» **DIRECTIONS**:
From the first line of the data below, repeat each line exactly until you reach the line with "if truthy grounding_metadata"; include that line too.

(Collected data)
####
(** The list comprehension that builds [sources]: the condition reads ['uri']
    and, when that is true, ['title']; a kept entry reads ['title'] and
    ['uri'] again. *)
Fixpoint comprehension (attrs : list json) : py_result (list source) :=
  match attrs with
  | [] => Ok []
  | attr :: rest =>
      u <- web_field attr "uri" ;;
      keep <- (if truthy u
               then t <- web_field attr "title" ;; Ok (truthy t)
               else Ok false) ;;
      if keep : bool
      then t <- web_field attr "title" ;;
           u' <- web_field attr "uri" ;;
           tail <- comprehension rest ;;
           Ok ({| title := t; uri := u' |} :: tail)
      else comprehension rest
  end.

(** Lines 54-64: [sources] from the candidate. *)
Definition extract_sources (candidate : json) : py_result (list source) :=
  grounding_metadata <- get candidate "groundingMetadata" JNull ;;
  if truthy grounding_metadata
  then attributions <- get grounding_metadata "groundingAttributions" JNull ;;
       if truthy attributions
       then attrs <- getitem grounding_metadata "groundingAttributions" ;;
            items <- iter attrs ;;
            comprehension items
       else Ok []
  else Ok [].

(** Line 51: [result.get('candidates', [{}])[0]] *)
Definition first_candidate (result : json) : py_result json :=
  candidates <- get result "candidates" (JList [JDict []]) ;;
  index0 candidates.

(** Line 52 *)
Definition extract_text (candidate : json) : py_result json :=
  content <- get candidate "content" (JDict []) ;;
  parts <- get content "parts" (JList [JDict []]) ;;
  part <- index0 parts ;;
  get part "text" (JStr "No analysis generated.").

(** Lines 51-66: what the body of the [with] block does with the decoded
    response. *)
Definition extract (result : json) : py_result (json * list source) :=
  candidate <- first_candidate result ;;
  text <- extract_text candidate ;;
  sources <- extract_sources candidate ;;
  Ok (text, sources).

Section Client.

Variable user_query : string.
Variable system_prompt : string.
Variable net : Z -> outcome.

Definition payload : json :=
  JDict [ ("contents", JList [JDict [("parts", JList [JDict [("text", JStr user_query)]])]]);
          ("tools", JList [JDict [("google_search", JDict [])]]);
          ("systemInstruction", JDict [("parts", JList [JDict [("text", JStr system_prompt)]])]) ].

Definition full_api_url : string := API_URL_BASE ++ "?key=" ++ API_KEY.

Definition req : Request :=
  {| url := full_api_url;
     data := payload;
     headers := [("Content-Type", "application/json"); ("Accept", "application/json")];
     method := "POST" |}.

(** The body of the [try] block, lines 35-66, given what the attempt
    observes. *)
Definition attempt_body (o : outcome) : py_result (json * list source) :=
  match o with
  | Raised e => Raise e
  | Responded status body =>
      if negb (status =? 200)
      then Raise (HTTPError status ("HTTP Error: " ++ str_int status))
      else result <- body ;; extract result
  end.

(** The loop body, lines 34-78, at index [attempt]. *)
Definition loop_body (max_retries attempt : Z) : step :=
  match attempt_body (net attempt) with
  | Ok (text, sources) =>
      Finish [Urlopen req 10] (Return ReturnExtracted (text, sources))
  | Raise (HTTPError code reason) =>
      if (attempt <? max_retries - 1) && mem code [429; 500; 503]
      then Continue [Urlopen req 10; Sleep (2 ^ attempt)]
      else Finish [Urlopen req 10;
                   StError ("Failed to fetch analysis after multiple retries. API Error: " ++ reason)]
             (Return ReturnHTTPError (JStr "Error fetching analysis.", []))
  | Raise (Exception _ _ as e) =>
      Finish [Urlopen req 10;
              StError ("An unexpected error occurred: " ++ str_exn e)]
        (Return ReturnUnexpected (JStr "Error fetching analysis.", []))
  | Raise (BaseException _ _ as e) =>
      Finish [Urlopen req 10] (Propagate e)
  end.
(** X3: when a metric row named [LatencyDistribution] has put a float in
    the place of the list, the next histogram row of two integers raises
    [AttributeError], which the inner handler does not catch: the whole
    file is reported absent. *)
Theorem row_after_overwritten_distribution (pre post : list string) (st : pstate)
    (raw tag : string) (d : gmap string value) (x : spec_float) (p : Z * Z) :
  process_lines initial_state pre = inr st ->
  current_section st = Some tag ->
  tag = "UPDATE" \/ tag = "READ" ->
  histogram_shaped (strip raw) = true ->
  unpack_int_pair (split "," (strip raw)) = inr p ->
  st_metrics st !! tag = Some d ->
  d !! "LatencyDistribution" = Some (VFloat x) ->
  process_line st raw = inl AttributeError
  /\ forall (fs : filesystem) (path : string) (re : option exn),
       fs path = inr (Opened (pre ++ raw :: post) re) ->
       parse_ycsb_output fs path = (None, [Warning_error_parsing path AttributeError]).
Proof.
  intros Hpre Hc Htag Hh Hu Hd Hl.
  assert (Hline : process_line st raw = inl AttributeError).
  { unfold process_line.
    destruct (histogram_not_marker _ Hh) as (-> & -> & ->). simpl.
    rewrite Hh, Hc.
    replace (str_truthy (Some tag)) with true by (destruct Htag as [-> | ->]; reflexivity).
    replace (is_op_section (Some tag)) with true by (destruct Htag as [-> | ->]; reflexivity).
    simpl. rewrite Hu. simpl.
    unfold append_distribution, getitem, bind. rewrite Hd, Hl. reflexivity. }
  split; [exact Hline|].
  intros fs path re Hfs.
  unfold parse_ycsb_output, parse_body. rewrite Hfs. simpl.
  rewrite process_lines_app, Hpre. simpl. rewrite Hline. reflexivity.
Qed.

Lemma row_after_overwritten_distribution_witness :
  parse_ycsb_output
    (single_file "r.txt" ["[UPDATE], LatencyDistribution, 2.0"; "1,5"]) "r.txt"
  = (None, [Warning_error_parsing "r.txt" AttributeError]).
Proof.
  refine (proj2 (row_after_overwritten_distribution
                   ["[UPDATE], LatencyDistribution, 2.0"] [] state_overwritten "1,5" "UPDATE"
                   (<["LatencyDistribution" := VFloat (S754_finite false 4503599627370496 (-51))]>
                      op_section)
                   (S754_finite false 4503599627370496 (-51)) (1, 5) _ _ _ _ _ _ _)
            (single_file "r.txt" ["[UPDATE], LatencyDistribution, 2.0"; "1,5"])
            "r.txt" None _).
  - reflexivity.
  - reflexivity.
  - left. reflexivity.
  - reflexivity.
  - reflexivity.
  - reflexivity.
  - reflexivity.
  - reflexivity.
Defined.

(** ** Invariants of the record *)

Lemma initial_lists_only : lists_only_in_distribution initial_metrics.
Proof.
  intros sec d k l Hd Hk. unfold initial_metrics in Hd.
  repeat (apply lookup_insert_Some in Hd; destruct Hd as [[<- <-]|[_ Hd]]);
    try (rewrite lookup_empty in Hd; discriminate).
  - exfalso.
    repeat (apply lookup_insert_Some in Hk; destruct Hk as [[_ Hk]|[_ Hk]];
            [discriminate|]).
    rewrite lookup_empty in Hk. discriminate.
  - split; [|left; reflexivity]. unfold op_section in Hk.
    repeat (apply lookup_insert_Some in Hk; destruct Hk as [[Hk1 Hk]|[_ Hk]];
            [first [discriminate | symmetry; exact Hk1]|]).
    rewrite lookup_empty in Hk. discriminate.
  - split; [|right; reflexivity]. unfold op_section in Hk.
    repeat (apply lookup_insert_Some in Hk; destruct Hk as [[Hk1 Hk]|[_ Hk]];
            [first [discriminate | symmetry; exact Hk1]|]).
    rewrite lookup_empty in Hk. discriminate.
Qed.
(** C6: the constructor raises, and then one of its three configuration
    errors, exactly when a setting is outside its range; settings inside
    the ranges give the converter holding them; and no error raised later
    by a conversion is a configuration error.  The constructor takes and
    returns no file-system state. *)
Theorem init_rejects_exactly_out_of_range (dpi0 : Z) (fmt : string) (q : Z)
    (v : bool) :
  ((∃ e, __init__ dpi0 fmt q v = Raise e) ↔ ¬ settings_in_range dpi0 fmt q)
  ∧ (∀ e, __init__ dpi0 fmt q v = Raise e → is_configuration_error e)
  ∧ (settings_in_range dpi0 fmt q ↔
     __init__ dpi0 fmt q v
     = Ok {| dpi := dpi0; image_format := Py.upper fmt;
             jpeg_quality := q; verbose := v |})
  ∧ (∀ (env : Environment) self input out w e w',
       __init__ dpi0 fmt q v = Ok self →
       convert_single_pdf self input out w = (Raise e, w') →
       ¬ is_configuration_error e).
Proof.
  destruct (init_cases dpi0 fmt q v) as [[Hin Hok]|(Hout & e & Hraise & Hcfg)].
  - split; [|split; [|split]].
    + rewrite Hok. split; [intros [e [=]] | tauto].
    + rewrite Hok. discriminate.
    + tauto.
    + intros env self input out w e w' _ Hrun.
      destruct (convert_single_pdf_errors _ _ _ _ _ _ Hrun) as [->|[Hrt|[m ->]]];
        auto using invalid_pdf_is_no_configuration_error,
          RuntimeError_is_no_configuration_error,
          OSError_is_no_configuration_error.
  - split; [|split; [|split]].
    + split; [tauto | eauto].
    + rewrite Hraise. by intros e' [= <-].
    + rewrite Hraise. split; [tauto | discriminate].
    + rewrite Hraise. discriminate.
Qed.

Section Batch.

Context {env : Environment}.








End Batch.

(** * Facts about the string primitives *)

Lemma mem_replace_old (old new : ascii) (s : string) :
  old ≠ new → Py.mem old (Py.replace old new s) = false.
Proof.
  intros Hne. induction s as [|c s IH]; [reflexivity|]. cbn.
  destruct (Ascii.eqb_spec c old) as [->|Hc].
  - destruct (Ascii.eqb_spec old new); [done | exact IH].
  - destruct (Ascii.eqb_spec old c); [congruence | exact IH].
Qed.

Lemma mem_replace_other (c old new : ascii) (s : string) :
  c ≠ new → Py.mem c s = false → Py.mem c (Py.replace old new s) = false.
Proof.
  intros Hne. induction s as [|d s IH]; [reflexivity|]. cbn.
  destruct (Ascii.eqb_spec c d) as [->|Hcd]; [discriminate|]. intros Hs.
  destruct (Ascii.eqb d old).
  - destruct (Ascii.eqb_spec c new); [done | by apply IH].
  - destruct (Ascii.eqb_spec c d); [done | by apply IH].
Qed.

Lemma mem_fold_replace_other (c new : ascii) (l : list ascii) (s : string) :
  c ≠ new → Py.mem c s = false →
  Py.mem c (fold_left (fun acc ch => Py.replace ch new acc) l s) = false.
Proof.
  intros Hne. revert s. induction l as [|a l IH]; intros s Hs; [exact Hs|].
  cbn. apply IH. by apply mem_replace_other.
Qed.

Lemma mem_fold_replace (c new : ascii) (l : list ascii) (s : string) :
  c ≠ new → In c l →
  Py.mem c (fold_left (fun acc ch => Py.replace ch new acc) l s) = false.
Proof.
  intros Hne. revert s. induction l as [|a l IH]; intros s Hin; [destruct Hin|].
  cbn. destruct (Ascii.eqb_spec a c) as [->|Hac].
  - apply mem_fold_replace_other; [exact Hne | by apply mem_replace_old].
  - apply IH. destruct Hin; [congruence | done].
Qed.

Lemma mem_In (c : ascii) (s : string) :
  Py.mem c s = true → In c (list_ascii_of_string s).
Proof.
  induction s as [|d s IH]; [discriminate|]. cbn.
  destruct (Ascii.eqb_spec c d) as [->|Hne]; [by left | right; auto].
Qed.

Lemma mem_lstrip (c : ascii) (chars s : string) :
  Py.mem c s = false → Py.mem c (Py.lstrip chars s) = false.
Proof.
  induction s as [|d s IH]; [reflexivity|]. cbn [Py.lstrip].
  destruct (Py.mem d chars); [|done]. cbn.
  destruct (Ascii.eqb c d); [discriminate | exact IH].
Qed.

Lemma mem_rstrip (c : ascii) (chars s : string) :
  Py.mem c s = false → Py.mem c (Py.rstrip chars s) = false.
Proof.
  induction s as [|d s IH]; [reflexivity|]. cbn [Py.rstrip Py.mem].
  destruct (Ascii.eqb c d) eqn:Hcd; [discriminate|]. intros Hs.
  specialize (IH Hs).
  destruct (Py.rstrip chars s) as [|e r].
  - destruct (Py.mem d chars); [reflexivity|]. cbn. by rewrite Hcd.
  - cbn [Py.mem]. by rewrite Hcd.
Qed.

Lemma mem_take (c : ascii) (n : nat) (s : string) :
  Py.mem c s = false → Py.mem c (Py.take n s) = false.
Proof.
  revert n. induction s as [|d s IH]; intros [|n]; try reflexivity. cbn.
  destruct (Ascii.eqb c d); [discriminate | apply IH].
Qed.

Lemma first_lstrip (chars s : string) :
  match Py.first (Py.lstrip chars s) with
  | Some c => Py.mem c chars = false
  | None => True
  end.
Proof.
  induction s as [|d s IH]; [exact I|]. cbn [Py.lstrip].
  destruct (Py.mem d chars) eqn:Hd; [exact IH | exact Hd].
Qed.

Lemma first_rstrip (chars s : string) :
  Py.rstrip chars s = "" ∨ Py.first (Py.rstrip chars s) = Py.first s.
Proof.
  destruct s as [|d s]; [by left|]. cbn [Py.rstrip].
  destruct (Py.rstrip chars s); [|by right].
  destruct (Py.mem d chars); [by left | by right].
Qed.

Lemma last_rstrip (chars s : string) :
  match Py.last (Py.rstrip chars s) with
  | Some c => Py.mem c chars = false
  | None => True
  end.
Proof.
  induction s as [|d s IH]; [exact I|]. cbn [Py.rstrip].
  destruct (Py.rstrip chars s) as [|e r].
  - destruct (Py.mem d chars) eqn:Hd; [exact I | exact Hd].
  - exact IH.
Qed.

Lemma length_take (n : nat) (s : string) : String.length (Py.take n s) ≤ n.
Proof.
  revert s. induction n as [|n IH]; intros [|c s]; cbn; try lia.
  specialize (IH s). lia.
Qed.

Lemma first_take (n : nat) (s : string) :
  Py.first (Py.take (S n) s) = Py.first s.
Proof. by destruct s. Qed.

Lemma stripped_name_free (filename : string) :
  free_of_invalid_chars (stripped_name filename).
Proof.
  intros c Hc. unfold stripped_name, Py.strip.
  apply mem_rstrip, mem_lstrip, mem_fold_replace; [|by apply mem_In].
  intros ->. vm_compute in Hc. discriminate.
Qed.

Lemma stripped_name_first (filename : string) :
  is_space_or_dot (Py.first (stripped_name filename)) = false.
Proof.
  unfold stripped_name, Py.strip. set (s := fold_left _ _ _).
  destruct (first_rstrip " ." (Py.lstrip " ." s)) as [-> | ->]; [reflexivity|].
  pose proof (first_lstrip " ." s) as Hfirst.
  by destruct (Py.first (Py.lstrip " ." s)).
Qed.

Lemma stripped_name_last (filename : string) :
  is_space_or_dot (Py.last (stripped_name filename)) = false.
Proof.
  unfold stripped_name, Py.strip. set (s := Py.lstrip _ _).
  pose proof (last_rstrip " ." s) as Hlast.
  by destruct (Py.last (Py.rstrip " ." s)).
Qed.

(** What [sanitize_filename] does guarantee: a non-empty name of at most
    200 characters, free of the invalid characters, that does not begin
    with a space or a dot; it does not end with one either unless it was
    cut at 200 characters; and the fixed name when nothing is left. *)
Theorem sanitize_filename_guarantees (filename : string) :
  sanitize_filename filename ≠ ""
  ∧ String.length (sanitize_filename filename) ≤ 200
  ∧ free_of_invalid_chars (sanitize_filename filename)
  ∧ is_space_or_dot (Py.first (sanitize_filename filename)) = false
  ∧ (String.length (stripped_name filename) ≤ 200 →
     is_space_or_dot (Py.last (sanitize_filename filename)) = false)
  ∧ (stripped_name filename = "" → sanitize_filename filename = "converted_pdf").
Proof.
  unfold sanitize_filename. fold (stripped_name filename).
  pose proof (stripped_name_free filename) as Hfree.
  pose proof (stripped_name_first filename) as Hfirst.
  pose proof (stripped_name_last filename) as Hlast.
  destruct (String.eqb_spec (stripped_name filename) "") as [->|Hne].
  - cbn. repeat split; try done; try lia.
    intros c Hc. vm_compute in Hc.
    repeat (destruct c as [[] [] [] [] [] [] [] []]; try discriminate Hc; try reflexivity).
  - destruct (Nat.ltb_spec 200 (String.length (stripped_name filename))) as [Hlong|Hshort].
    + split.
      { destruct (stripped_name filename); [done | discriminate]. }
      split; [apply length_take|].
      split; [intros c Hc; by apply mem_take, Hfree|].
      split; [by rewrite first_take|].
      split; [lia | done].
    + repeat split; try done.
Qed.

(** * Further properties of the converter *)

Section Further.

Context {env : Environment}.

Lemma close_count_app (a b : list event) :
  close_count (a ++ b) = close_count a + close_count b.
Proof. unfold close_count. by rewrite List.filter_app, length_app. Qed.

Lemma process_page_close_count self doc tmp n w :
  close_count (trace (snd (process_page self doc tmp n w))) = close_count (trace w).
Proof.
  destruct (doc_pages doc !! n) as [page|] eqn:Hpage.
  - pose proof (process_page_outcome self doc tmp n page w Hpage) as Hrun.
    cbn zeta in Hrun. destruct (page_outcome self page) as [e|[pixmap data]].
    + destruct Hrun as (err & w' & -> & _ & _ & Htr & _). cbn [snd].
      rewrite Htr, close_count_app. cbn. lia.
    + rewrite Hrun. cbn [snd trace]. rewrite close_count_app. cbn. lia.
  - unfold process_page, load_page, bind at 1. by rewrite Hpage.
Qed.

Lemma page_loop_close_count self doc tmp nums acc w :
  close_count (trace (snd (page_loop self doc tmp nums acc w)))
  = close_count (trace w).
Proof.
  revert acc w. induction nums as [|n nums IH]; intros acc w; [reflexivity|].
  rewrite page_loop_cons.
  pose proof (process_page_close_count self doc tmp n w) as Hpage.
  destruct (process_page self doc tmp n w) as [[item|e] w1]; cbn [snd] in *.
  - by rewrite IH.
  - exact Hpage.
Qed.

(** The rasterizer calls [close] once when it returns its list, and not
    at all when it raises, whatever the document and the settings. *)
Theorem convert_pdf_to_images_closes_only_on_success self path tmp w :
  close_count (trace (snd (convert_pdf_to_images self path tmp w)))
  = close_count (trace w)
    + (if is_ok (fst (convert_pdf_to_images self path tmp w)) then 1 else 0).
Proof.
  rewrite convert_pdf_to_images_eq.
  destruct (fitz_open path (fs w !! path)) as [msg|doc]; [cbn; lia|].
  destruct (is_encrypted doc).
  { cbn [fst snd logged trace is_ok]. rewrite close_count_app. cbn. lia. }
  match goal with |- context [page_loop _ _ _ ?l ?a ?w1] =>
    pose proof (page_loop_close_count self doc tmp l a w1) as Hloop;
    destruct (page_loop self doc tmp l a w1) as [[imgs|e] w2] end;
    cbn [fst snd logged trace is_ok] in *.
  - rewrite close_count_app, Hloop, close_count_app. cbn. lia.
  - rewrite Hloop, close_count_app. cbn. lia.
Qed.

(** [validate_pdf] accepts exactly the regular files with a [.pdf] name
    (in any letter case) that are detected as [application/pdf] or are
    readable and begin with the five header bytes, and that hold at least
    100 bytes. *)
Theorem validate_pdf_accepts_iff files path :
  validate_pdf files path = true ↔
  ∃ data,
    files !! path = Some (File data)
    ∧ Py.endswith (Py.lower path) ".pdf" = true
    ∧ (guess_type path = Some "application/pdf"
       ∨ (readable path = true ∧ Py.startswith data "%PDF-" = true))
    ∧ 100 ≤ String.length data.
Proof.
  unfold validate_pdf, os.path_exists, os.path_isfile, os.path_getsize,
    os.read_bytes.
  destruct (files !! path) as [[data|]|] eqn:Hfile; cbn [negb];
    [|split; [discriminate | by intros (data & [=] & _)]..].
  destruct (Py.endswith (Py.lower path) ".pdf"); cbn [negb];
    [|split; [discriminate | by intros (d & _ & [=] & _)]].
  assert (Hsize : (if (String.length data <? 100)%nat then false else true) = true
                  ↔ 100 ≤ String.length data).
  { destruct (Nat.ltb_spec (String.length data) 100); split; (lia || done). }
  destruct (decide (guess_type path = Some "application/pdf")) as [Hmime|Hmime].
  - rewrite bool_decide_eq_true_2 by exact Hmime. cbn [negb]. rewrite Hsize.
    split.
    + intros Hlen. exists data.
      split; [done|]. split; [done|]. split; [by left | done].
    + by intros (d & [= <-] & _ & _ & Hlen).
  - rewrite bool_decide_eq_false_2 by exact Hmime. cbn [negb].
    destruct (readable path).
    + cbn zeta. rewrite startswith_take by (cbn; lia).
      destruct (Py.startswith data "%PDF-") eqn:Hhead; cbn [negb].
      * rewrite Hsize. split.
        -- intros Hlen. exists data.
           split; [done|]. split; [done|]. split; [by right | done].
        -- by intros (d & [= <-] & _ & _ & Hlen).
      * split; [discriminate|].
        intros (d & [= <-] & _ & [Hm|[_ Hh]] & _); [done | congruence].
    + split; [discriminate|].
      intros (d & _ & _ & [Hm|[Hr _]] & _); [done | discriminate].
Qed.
####
» **REPLY TO THE EXERCISE**:
(** The list comprehension that builds [sources]: the condition reads ['uri']
    and, when that is true, ['title']; a kept entry reads ['title'] and
    ['uri'] again. *)
Fixpoint comprehension (attrs : list json) : py_result (list source) :=
  match attrs with
  | [] => Ok []
  | attr :: rest =>
      u <- web_field attr "uri" ;;
      keep <- (if truthy u
               then t <- web_field attr "title" ;; Ok (truthy t)
               else Ok false) ;;
      if keep : bool
      then t <- web_field attr "title" ;;
           u' <- web_field attr "uri" ;;
           tail <- comprehension rest ;;
           Ok ({| title := t; uri := u' |} :: tail)
      else comprehension rest
  end.

(** Lines 54-64: [sources] from the candidate. *)
Definition extract_sources (candidate : json) : py_result (list source) :=
  grounding_metadata <- get candidate "groundingMetadata" JNull ;;
  if truthy grounding_metadata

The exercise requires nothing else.